::: Extracted information :::

(* ===== verification/NitroRegister.v ===== *)
(** * Registration of an enclave's key
    ([src/proofs/backends/nitro/register/src/lib.rs], [src/proofs/services/tx-signer/src/lib.rs])

    The key is fetched from the enclave with its attestation; the certificates of the
    attestation are put into the cache of the contract that checks certificates, and
    then the attestation is submitted to the registry, with up to five attempts. *)

From S2P Require Import Prelude Program Race Encoding ProofTypes NitroWire Attestation NitroEnclave NitroHost.
From S2P Require Import P384Hints P384Ecdsa Prewarm.

Abbreviation TxHash := Z (only parsing).

(** ** Strings *)

(** The characters with Unicode's White_Space property, in UTF-8. *)
Definition white_space : list (list nat) :=
  [[9]; [10]; [11]; [12]; [13]; [32]; [194; 133]; [194; 160]; [225; 154; 128];
   [226; 128; 128]; [226; 128; 129]; [226; 128; 130]; [226; 128; 131]; [226; 128; 132]; [226; 128; 133];
   [226; 128; 134]; [226; 128; 135]; [226; 128; 136]; [226; 128; 137]; [226; 128; 138];
   [226; 128; 168]; [226; 128; 169]; [226; 128; 175]; [226; 129; 159]; [227; 128; 128]]%nat.
Definition finish_best (st : LoopState) : prog BuildSig (result (option ExecutionInfo) BuilderError) :=
  do? info <- spend_nullifiers st;
  if bool_decide (ls_invalid st = []) then Ret (Ok (Some info))
  else do _u <- run_call (RemoveTransactions (ls_invalid st)); Ret (Ok (Some info)).

Definition loop_start (info : ExecutionInfo) (effective_gas_limit cumulative_uncompressed_bytes : Z) : LoopState :=
  {| ls_info := info; ls_limit := effective_gas_limit; ls_bytes := cumulative_uncompressed_bytes; ls_spent := ∅;
     ls_invalid := []; ls_observed := [] |}.

Definition verified_limit (effective_gas_limit : Z) : Z :=
  wrap64 (verified_blockspace_capacity ctx * effective_gas_limit) / 100.

(** [Ok None] if the job was cancelled, else the execution info. *)
Definition execute_best_transactions (fuel : nat) (prev : gset B256) (info : ExecutionInfo)
    (effective_gas_limit cumulative_uncompressed_bytes : Z) : prog BuildSig (option (result (option ExecutionInfo) BuilderError)) :=
  do scalar <- (if jovian_active ctx then (do r <- run_call DaFootprintScalar; Ret match r with Ok s => Ok (Some s) | Err m => Err (ScalarRead m) end)
                else Ret (Ok None));
  match scalar with
  | Err e => Ret (Some (Err e))
  | Ok scalar =>
      do r <- best_loop (verified_limit effective_gas_limit) scalar prev fuel
                (loop_start info effective_gas_limit cumulative_uncompressed_bytes);
      match r with
      | None => Ret None
      | Some (inr StopCancelled) => Ret (Some (Ok None))
      | Some (inr (StopError e)) => Ret (Some (Err e))
      | Some (inl st) => do out <- finish_best st; Ret (Some out)
      end
  end.

(** ** One build ([build], [build_inner]) *)

Record CommittedTx := { ct_hash : B256; ct_da_size : Z; ct_encoded_len : Z; ct_is_deposit : bool }.
Record Committed := { cm_fees : Z; cm_gas_used : Z; cm_evm_gas_used : Z; cm_txs : list CommittedTx }.

Record Attributes := { at_no_tx_pool : bool; at_transaction_lens : list Z }.

Inductive frame_call :=
| PreExecutionChanges
| ExecuteSequencerTransactions
| IsBetterPayload (fees : Z)
| FinishBlock
| ReceiveAccessList.

Definition FrameSig : Sig := MkSig frame_call (fun c =>
  match c with
  | PreExecutionChanges => result unit string
  | ExecuteSequencerTransactions => result ExecutionInfo string
  | IsBetterPayload _ => bool
  | FinishBlock => result B256 string
  | ReceiveAccessList => result bytes string
  end).

Inductive BuildFailure := FrameFailed (m : string) | BestFailed (e : BuilderError) | MissingPayload.
(** ** The claims *)

(** C38: A message that is encoded is decoded to the same message, whatever follows it.  The
    path for what peers send, which splits the frame, checks the signatures over the bytes
    as they came in and decodes the body only then, gives the same message, and checks
    exactly the signatures that the decoded message would be checked for. *)
Theorem message_roundtrip m rest :
  p2p_wf m -> fits (p2p_encode m) ->
  p2p_decode (p2p_encode m ++ rest) = Ok (m, rest) /\
  match m with
  | P2pAuthorized a => exists parts, p2p_parse (p2p_encode m ++ rest) = Ok (PartsAuthorized parts) /\
      into_authorized parts = Ok a /\ forall vk, parts_verify parts vk = authorized_verify a vk
  | RequestFlashblocks => p2p_parse (p2p_encode m) = Ok PartsRequest
  | AcceptFlashblocks => p2p_parse (p2p_encode m) = Ok PartsAccept
  | RejectFlashblocks => p2p_parse (p2p_encode m) = Ok PartsReject
  | CancelFlashblocks => p2p_parse (p2p_encode m) = Ok PartsCancel
  end.
Proof.
  intros W F. destruct m as [a| | | |]; try done.
  change (p2p_encode (P2pAuthorized a)) with ([0] ++ authorized_encode a) in *. apply fits_app in F as [_ F].
  cbn. rewrite authorized_roundtrip, authorized_parse_encode by done. split; [done|].
  eexists. split; [done|]. split; [|done]. unfold into_authorized. cbn [ap_msg ap_authorization ap_actor_sig].
  rewrite <- (app_nil_r (msg_encode _)). unfold authorized_encode in F. apply fits_list, fits_app in F as [F _].
  destruct W as [W _]. rewrite msg_roundtrip by done. by destruct a.
Qed.

(** C39: The path for what peers send has no slice out of bounds and no subtraction below zero,
    whatever the bytes are, and neither has the decoding of the body that follows. *)
Theorem parsing_never_panics buf :
  p2p_parse buf <> Err (CodecRlp Panicked) /\
  forall parts, p2p_parse buf = Ok (PartsAuthorized parts) -> into_authorized parts <> Err (CodecRlp Panicked).
Proof.
  split.
  - destruct buf as [|id buf]; [done|]. cbn. repeat case_match; try done.
    pose proof (calm_authorized_parse buf). destruct (authorized_parse buf) as [[]|e]; cbn; [done|].
    intros [= ->]. done.
  - intros parts _. unfold into_authorized. pose proof (calm_msg_decode (ap_msg parts)).
    destruct (msg_decode _) as [[]|e]; cbn; [done|]. intros [= ->]. done.
Qed.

:::

Task description: Copy out the listing above, line by line and exactly, from its first line to the line holding "From S2P Require Import Prelude", inclusive.

Exercise response:
(* ===== verification/NitroRegister.v ===== *)
(** * Registration of an enclave's key
    ([src/proofs/backends/nitro/register/src/lib.rs], [src/proofs/services/tx-signer/src/lib.rs])

    The key is fetched from the enclave with its attestation; the certificates of the
    attestation are put into the cache of the contract that checks certificates, and
    then the attestation is submitted to the registry, with up to five attempts. *)

From S2P Require Import Prelude Program Race Encoding ProofTypes NitroWire Attestation NitroEnclave NitroHost.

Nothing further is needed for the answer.